I am trying to make this term an approach to the literature I’ve always wanted to read but never did. so far I’ve finished Hemingway’s A Farewell To Arms (a revelation, if I may be pretentious enough to say so), Virginia Woolf’s To The Lighthouse (lovely writing in some bits, but generally a bit too much for my taste) and I’m halfway through Fitzgerald’s short stories (some amazing writing a la Gatsby in there). Heart of Darkness and Dubliners are sitting on my bedside table waiting. any other recommendations?

oh, 新年快乐, 恭喜发财, 万事如意, 年年有余, 步步高升, 身体健康, 考好成绩, 红包多多, etc!

January 5, 2012

the worst part about coming back home is having to leave again. more specifically, the feeling of having to leave. I’ll be perfectly fine (I suppose) once I get back to london and have to fend for myself again, but this pre-departure melancholy is just not very enjoyable.

it’s been a good 3 weeks, of course. it’s a pity I spent a fair bit of my first week back almost missing london. now that seems like a long, long time ago.

till June then.

so this is the new year (and I don’t feel any different?)

January 1, 2012

listening to Death Cab’s “The New Year” (source for this post’s title) every Jan 1 is becoming a sort of yearly ritual.

as is re-reading all my blog posts from the previous year, which, for the first time in quite a few years, I managed to do immediately after midnight.

two things sprang to my mind after typing the previous sentence. the first, rather less relevant one relates to Communication, Psychology, Experience. as part of my research for the essay I wrote for that module I read about therapeutics, which is that culture of psychological self-help that pervades our modern existences in neoliberal societies (N.B. I sound like I know more than I really do here and in the bit that follows). forms of writing, especially diaristic practices e.g. blogging, can be seen as a form of confession, in which the writer ‘writes’ himself as a subject to be known and understood by himself and other readers. such practices contribute to forming an identity inextricably linked with psychological concepts: growth, emotional maturity, etc.

ok, /end academic pretensions. nonetheless, I’ve done some really interesting theory stuff this year, especially with Cultural Studies in the Spring and both the psychology- and sociology-related courses in the Autumn.
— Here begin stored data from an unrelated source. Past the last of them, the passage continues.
(** X3: from a quote cell inside the grid, heading east or south, the
    string loop stops, at a quote, within [cols] iterations, whatever else
    the grid holds. *)
Theorem string_closes_east_and_south (extensions : bool) (fuel : nat) (m : machine) :
  in_grid (pos m) ->
  fetch m = code quote_char ->
  dir m = dirs East \/ dir m = dirs South ->
  (Z.to_nat cols <= fuel)%nat ->
  exists m',
    exec extensions fuel (code quote_char) m = Running m' /\
    fetch m' = code quote_char /\ data m' = data m /\ dir m' = dir m.
Proof.
  intros Hg Hq Hd Hfuel.
  assert (Hs : exists k m', (S k <= Z.to_nat cols)%nat /\
            scan (S k) (move m) = Some m' /\
            fetch m' = code quote_char /\ data m' = data m /\ dir m' = dir m).
  { destruct Hd as [Hd|Hd].
    - exists 80%nat.
      destruct (scan_finds_quote 80 (move m)) as (m' & H1 & H2 & H3 & H4).
      { rewrite advance_move, <- Hq. apply fetch_same_cell.
        - apply data_advance.
        - apply (east_trip_closes m Hg Hd). }
      exists m'. split; [vm_compute; lia|]. repeat split; assumption.
    - exists 24%nat.
      destruct (scan_finds_quote 24 (move m)) as (m' & H1 & H2 & H3 & H4).
      { rewrite advance_move, <- Hq. apply fetch_same_cell.
        - apply data_advance.
        - apply (south_trip_closes m Hg Hd). }
      exists m'. split; [vm_compute; lia|]. repeat split; assumption. }
  destruct Hs as (k & m' & Hk & Hs & Hf & Hdat & Hdir).
  exists m'. split; [|repeat split; assumption].
  unfold exec. change (as_ascii (code quote_char)) with quote_char. cbv iota.
  rewrite (scan_fuel_mono (S k) fuel (move m) m' Hs) by lia. reflexivity.
Qed.

Lemma trap_reaches_quote
    (extensions : bool) (stdin : list Z) (gen : nat -> cardinal) (fuel : nat) :
  interpret trap_source extensions stdin gen fuel 60 = Running (trap_state stdin gen).
Proof. vm_compute. reflexivity. Qed.

Lemma trap_state_on_quote (stdin : list Z) (gen : nat -> cardinal) :
  fetch (trap_state stdin gen) = code quote_char.
Proof. vm_compute. reflexivity. Qed.

Lemma trap_state_in_grid (stdin : list Z) (gen : nat -> cardinal) :
  in_grid (pos (trap_state stdin gen)).
Proof. split; simpl; unfold cols, rows, max_col_size, max_row_size; lia. Qed.

Lemma trap_scan_diverges (stdin : list Z) (gen : nat -> cardinal) (fuel : nat) :
  scan fuel (move (trap_state stdin gen)) = None.
Proof.
  apply (scan_trapped_west 58 0).
  - unfold cols, max_col_size. lia.
  - unfold rows, max_row_size. lia.
  - reflexivity.
  - reflexivity.
  - change (fst (pos (move (trap_state stdin gen)))) with 58. lia.
  - intros x Hx. apply trap_row_free. exact Hx.
Qed.

Lemma trap_exec_diverges
    (extensions : bool) (stdin : list Z) (gen : nat -> cardinal) (fuel : nat) :
  exec extensions fuel (code quote_char) (trap_state stdin gen) = OutOfFuel.
Proof.
  unfold exec. change (as_ascii (code quote_char)) with quote_char. cbv iota.
  rewrite trap_scan_diverges. reflexivity.
Qed.

(** C10, on the code: heading west the string loop need not stop. The
    program [trap_source] reaches, after 60 iterations of the dispatch loop,
    its quote in column 59 with the direction west; from there the loop
    never meets a quote again, whatever fuel it is given, and so the run
    never completes its 61st iteration. *)
Theorem string_loop_diverges_westward
    (extensions : bool) (stdin : list Z) (gen : nat -> cardinal) (fuel : nat) :
  interpret trap_source extensions stdin gen fuel 60 = Running (trap_state stdin gen) /\
  fetch (trap_state stdin gen) = code quote_char /\
  in_grid (pos (trap_state stdin gen)) /\
  scan fuel (move (trap_state stdin gen)) = None /\
  exec extensions fuel (code quote_char) (trap_state stdin gen) = OutOfFuel /\
  interpret trap_source extensions stdin gen fuel 61 = OutOfFuel.
Proof.
  split; [apply trap_reaches_quote|]. split; [apply trap_state_on_quote|].
  split; [apply trap_state_in_grid|]. split; [apply trap_scan_diverges|].
  split; [apply trap_exec_diverges|].
  rewrite (interpret_unfold _ _ _ _ _ _ _ trap_source_loads).
  replace 61%nat with (60 + 1)%nat by reflexivity.
  rewrite run_app.
  rewrite <- (interpret_unfold trap_source extensions stdin gen fuel 60 _ trap_source_loads).
  rewrite trap_reaches_quote, run_one.
  unfold step. rewrite trap_state_on_quote, trap_exec_diverges. reflexivity.
Qed.

(** ** Invariants of a run *)

Lemma copy_bytes_size (bytes : list Z) : forall (j ncols : Z) (result grid : list Z),
  copy_bytes bytes j ncols result = Some grid -> length grid = length result.
Proof.
  induction bytes as [|byte later IH]; intros j ncols result grid H.
  - injection H as <-. reflexivity.
  - cbn [copy_bytes] in H.
    destruct (Z.land (byte mod 256) 192 =? 128); [exact (IH _ _ _ _ H)|].
    destruct (to_char byte =? 10); [exact (IH _ _ _ _ H)|].
    destruct (j <? Z.of_nat data_size); [|discriminate H].
    rewrite (IH _ _ _ _ H). apply length_insert.
Qed.

Lemma readfile_size (bytes grid : list Z) :
  readfile bytes = Some grid -> length grid = data_size.
Proof.
  unfold readfile. intros H. rewrite (copy_bytes_size _ _ _ _ _ H).
  apply length_replicate.
Qed.

Lemma scan_keeps_grid_size (fuel : nat) : forall m m' : machine,
  scan fuel m = Some m' -> length (data m') = length (data m).
Proof.
  induction fuel as [|fuel IH]; intros m m' H; [discriminate|].
  simpl in H. destruct (fetch m =? code quote_char).
  - injection H as <-. reflexivity.
  - apply IH in H. exact H.
Qed.

Lemma exec_keeps_grid_size (extensions : bool) (fuel : nat) (ins : Z) (m m' : machine) :
  exec extensions fuel ins m = Running m' -> length (data m') = length (data m).
Proof.
  unfold exec.
  destruct (as_ascii ins) as [[] [] [] [] [] [] [] []];
    repeat match goal with
           | |- context [pop ?s] => destruct (pop s)
           end;
    try (intros H; injection H as <-; reflexivity);
    try discriminate.
  all: repeat match goal with
              | |- context [match ?x with _ => _ end] => destruct x eqn:?
              end.
  all: intros H; try discriminate H; injection H as <-; try reflexivity.
  - match goal with
    | E : scan _ _ = Some _ |- _ => apply scan_keeps_grid_size in E; exact E
    end.
  - simpl. unfold store. apply length_insert.
Qed.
I don’t think I can say such things with any real certainty, but I would venture that my perspectives have widened. it is a real blessing to be able to learn all this stuff  - it’s been good enough that postgrad studies seems like a possible option in the future. photography and script & prose (particularly people’s very gratifying comments) have been great too, and I hope practice continues to surprise and prove fruitful even if it gets frustrating.

the second thing related to re-reading all my 2011 blog posts is the fact that I read them immediately after midnight. new year’s eve this time was a very small affair, and the people who came didn’t stay for the countdown as they had other plans. I was in the shower at the stroke of midnight actually, and it felt a little strange – sad? – to come out and see the fireworks and the flares from the ships, but the house all silent and my family already asleep. I admit I still feel a little pathetic about being removed from all the celebration, being alone. can’t be helped I suppose. since turning 21, the sense of people having other commitments and other people to be with has only got stronger. to be honest, I haven’t come to terms with that yet. I have a feeling I won’t till I get myself a girlfriend, if that ever happens (and even if it does…). in a way it makes me feel more determined to settle into myself. still, I’m very glad for my circle of friends, you all know who you are.
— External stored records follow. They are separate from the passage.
(** *** On the sample directory *)

Lemma load_keys_and_values_witness :
  let fns := filenames Sample.globbed in
  load Sample.read_hdf fns = Returned Sample.loaded ∧
  dom Sample.loaded = list_to_set fns ∧
  ∀ fn, fn ∈ fns →
    ∃ df c, Sample.read_hdf fn = Returned df ∧ column df "close" = Returned c ∧
            Sample.loaded !! fn = Some c.
Proof.
  intros fns.
  assert (load Sample.read_hdf fns = Returned Sample.loaded) as Hload by (vm_compute; reflexivity).
  split; [exact Hload|]. exact (load_keys_and_values Sample.read_hdf fns _ Hload).
Defined.

Lemma correlate_keys_and_values_witness :
  let fns := filenames Sample.globbed in
  let ns := Namespace Sample.loaded [] in
  let ns' := Namespace Sample.loaded Sample.correlations in
  correlate Sample.corr fns ns = Returned ns' ∧
  (∀ a b, (a, b) ∈ keys (results ns') ↔ a ∈ fns ∧ b ∈ fns ∧ a ≠ b) ∧
  NoDup (keys (results ns')) ∧
  (NoDup fns →
     keys (results ns') = task_keys fns ∧
     length (keys (results ns')) = (length fns * (length fns - 1))%nat) ∧
  (∀ kv, kv ∈ items (results ns') → stored Sample.corr (series ns) kv).
Proof.
  intros fns ns ns'.
  assert (correlate Sample.corr fns ns = Returned ns') as Hrun by (vm_compute; reflexivity).
  split; [exact Hrun|]. exact (correlate_keys_and_values Sample.corr fns ns ns' Hrun).
Defined.

Lemma correlate_leaves_series_witness :
  let fns := filenames Sample.globbed in
  let ns' := Namespace Sample.loaded Sample.correlations in
  load Sample.read_hdf fns = Returned Sample.loaded ∧
  correlate Sample.corr fns (Namespace Sample.loaded []) = Returned ns' ∧
  series ns' = Sample.loaded ∧
  ∀ fn, fn ∈ fns →
    ∃ df c, Sample.read_hdf fn = Returned df ∧ column df "close" = Returned c ∧
            series ns' !! fn = Some c.
Proof.
  intros fns ns'.
  assert (load Sample.read_hdf fns = Returned Sample.loaded) as Hload by (vm_compute; reflexivity).
  assert (correlate Sample.corr fns (Namespace Sample.loaded []) = Returned ns') as Hrun
    by (vm_compute; reflexivity).
  split; [exact Hload|]. split; [exact Hrun|].
  exact (correlate_leaves_series Sample.read_hdf Sample.corr fns _ [] ns' Hload Hrun).
Defined.

(** C2 as it was stated fails on the sample directory: the reduction
    returns the first entry, whose value is NaN, and NaN is not [>=] the
    value [0.5] of another entry. *)
Lemma best_pair_nan_counterexample :
  let ns := Namespace Sample.loaded Sample.correlations in
  correlate Sample.corr (filenames Sample.globbed) (Namespace Sample.loaded []) = Returned ns ∧
  results ns ≠ [] ∧
  best_pair ns = Returned ("../data/json/x.h5", "../data/json/y.h5", nan)%string ∧
  ("../data/json/y.h5", "../data/json/z.h5", 0.5%float)%string ∈ items (results ns) ∧
  float_ge nan 0.5 = false ∧
  ¬ ∃ r, best_pair ns = Returned r ∧ r ∈ items (results ns) ∧
         ∀ kv, kv ∈ items (results ns) → float_ge r.2 kv.2 = true.
Proof.
  intros ns.
  assert (("../data/json/y.h5", "../data/json/z.h5", 0.5%float)%string ∈ items (results ns))
    as Hin.
  { simpl. unfold items, Sample.correlations. do 3 right. left. }
  split_and!; [vm_compute; reflexivity|done|reflexivity|exact Hin|reflexivity|].
  intros (r & [= <-] & _ & Hmax). by specialize (Hmax _ Hin).
Qed.

Lemma best_pair_maximum_without_nan_witness :
  let ns := Namespace (∅ : gmap string (list Z)) Sample.correlations_yz in
  results ns ≠ [] ∧
  (∀ kv, kv ∈ items (results ns) → is_nan kv.2 = false) ∧
  ∃ r, best_pair ns = Returned r ∧ r ∈ items (results ns) ∧
       ∀ kv, kv ∈ items (results ns) → float_ge r.2 kv.2 = true.
Proof.
  intros ns.
  assert (results ns ≠ []) as Hne by done.
  assert (∀ kv, kv ∈ items (results ns) → is_nan kv.2 = false) as Hnan.
  { intros kv Hkv. simpl in Hkv. unfold items, Sample.correlations_yz in Hkv.
    repeat (apply elem_of_cons in Hkv as [-> | Hkv]; [reflexivity|]).
    by apply elem_of_nil in Hkv. }
  split; [exact Hne|]. split; [exact Hnan|].
  exact (best_pair_maximum_without_nan ns Hne Hnan).
Defined.

Lemma best_pair_first_of_ties_witness :
  let ns := Namespace (∅ : gmap string (list Z)) Sample.correlations_yz in
  let m1 := ("../data/json/y.h5", "../data/json/z.h5", 0.5%float)%string in
  let m2 := ("../data/json/z.h5", "../data/json/y.h5", 0.5%float)%string in
  0%nat ≠ 1%nat ∧
  items (results ns) !! 0%nat = Some m1 ∧
  items (results ns) !! 1%nat = Some m2 ∧
  is_max snd (items (results ns)) m1 ∧
  is_max snd (items (results ns)) m2 ∧
  ∃ n r, best_pair ns = Returned r ∧
         items (results ns) !! n = Some r ∧
         is_max snd (items (results ns)) r ∧
         ∀ n' m, items (results ns) !! n' = Some m →
                 is_max snd (items (results ns)) m → (n ≤ n')%nat.
Proof.
  intros ns m1 m2.
  assert (∀ m, m ∈ [m1; m2] → is_max snd (items (results ns)) m) as Hmax.
  { intros m Hm kv Hkv. simpl in Hkv. unfold items, Sample.correlations_yz in Hkv.
    repeat (apply elem_of_cons in Hm as [-> | Hm]);
      [ .. | by apply elem_of_nil in Hm];
      (repeat (apply elem_of_cons in Hkv as [-> | Hkv]; [reflexivity|]);
       by apply elem_of_nil in Hkv). }
  assert (is_max snd (items (results ns)) m1) as H1 by (apply Hmax; left).
  assert (is_max snd (items (results ns)) m2) as H2 by (apply Hmax; right; left).
  assert (0%nat ≠ 1%nat) as Hij by lia.
  split; [exact Hij|]. split; [reflexivity|]. split; [reflexivity|].
  split; [exact H1|]. split; [exact H2|].
  exact (best_pair_first_of_ties ns 0%nat 1%nat m1 m2 Hij eq_refl eq_refl H1 H2).
Defined.

Lemma run_deterministic_witness :
  let globbed2 := ["../data/json/x.h5"; "../data/json/y.h5"; "../data/json/z.h5"]%string in
  Sample.globbed ≡ₚ globbed2 ∧
  Sorted str_le (filenames Sample.globbed) ∧
  filenames Sample.globbed = filenames globbed2 ∧
  task_keys (filenames Sample.globbed) = task_keys (filenames globbed2) ∧
  run Sample.read_hdf Sample.corr Sample.globbed = run Sample.read_hdf Sample.corr globbed2.
Proof.
  intros globbed2.
  assert (Sample.globbed ≡ₚ globbed2) as Hp.
  { unfold Sample.globbed, globbed2.
    apply (Permutation_cons_append ["../data/json/x.h5"; "../data/json/y.h5"]%string). }
  split; [exact Hp|].
  exact (run_deterministic Sample.read_hdf Sample.corr _ _ Hp).
Defined.

End PipelineSpec.

(** ** Cells 9-16 *)

Module FuturesSpec.
Import Py PyFacts Futures FuturesFacts.

(** C10. The sequential exercise of cell 16 ends with a list of exactly 20
    values: row-major over [(i, j)] in [range(5) x range(5)], the diagonal
    skipped, [i + j] where [i < j] and [i - j] where [i > j]. *)
Theorem cell16_values :
  ∃ results,
    cell16 = Returned results ∧
    length results = 20%nat ∧
    results = exercise_values (range 5) (range 5) ∧
    results = [1; 2; 3; 4;  1; 3; 4; 5;  2; 1; 5; 6;  3; 2; 1; 7;  4; 3; 2; 1].
Proof.
  exists (exercise_values (range 5) (range 5)). split_and!; [|done..].
  unfold cell16. by rewrite exercise_outer_values.
Qed.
it’s been an eye-opening year in other ways. visited Belgium, Turkey, Israel, Paris, Venice, Rome, Munich, Copenhagen, Oxford, Bath, Windsor, Stratford-upon-Avon, etc… pretty amazing thinking back on it now. had a great holiday with great company in Bintan. voted for the first time in my life and laid a foundation for my view of politics (?). found and moved into a house (again, with great company). became an uncle. played far too many games of Saboteur. had the best summer of my life, probably.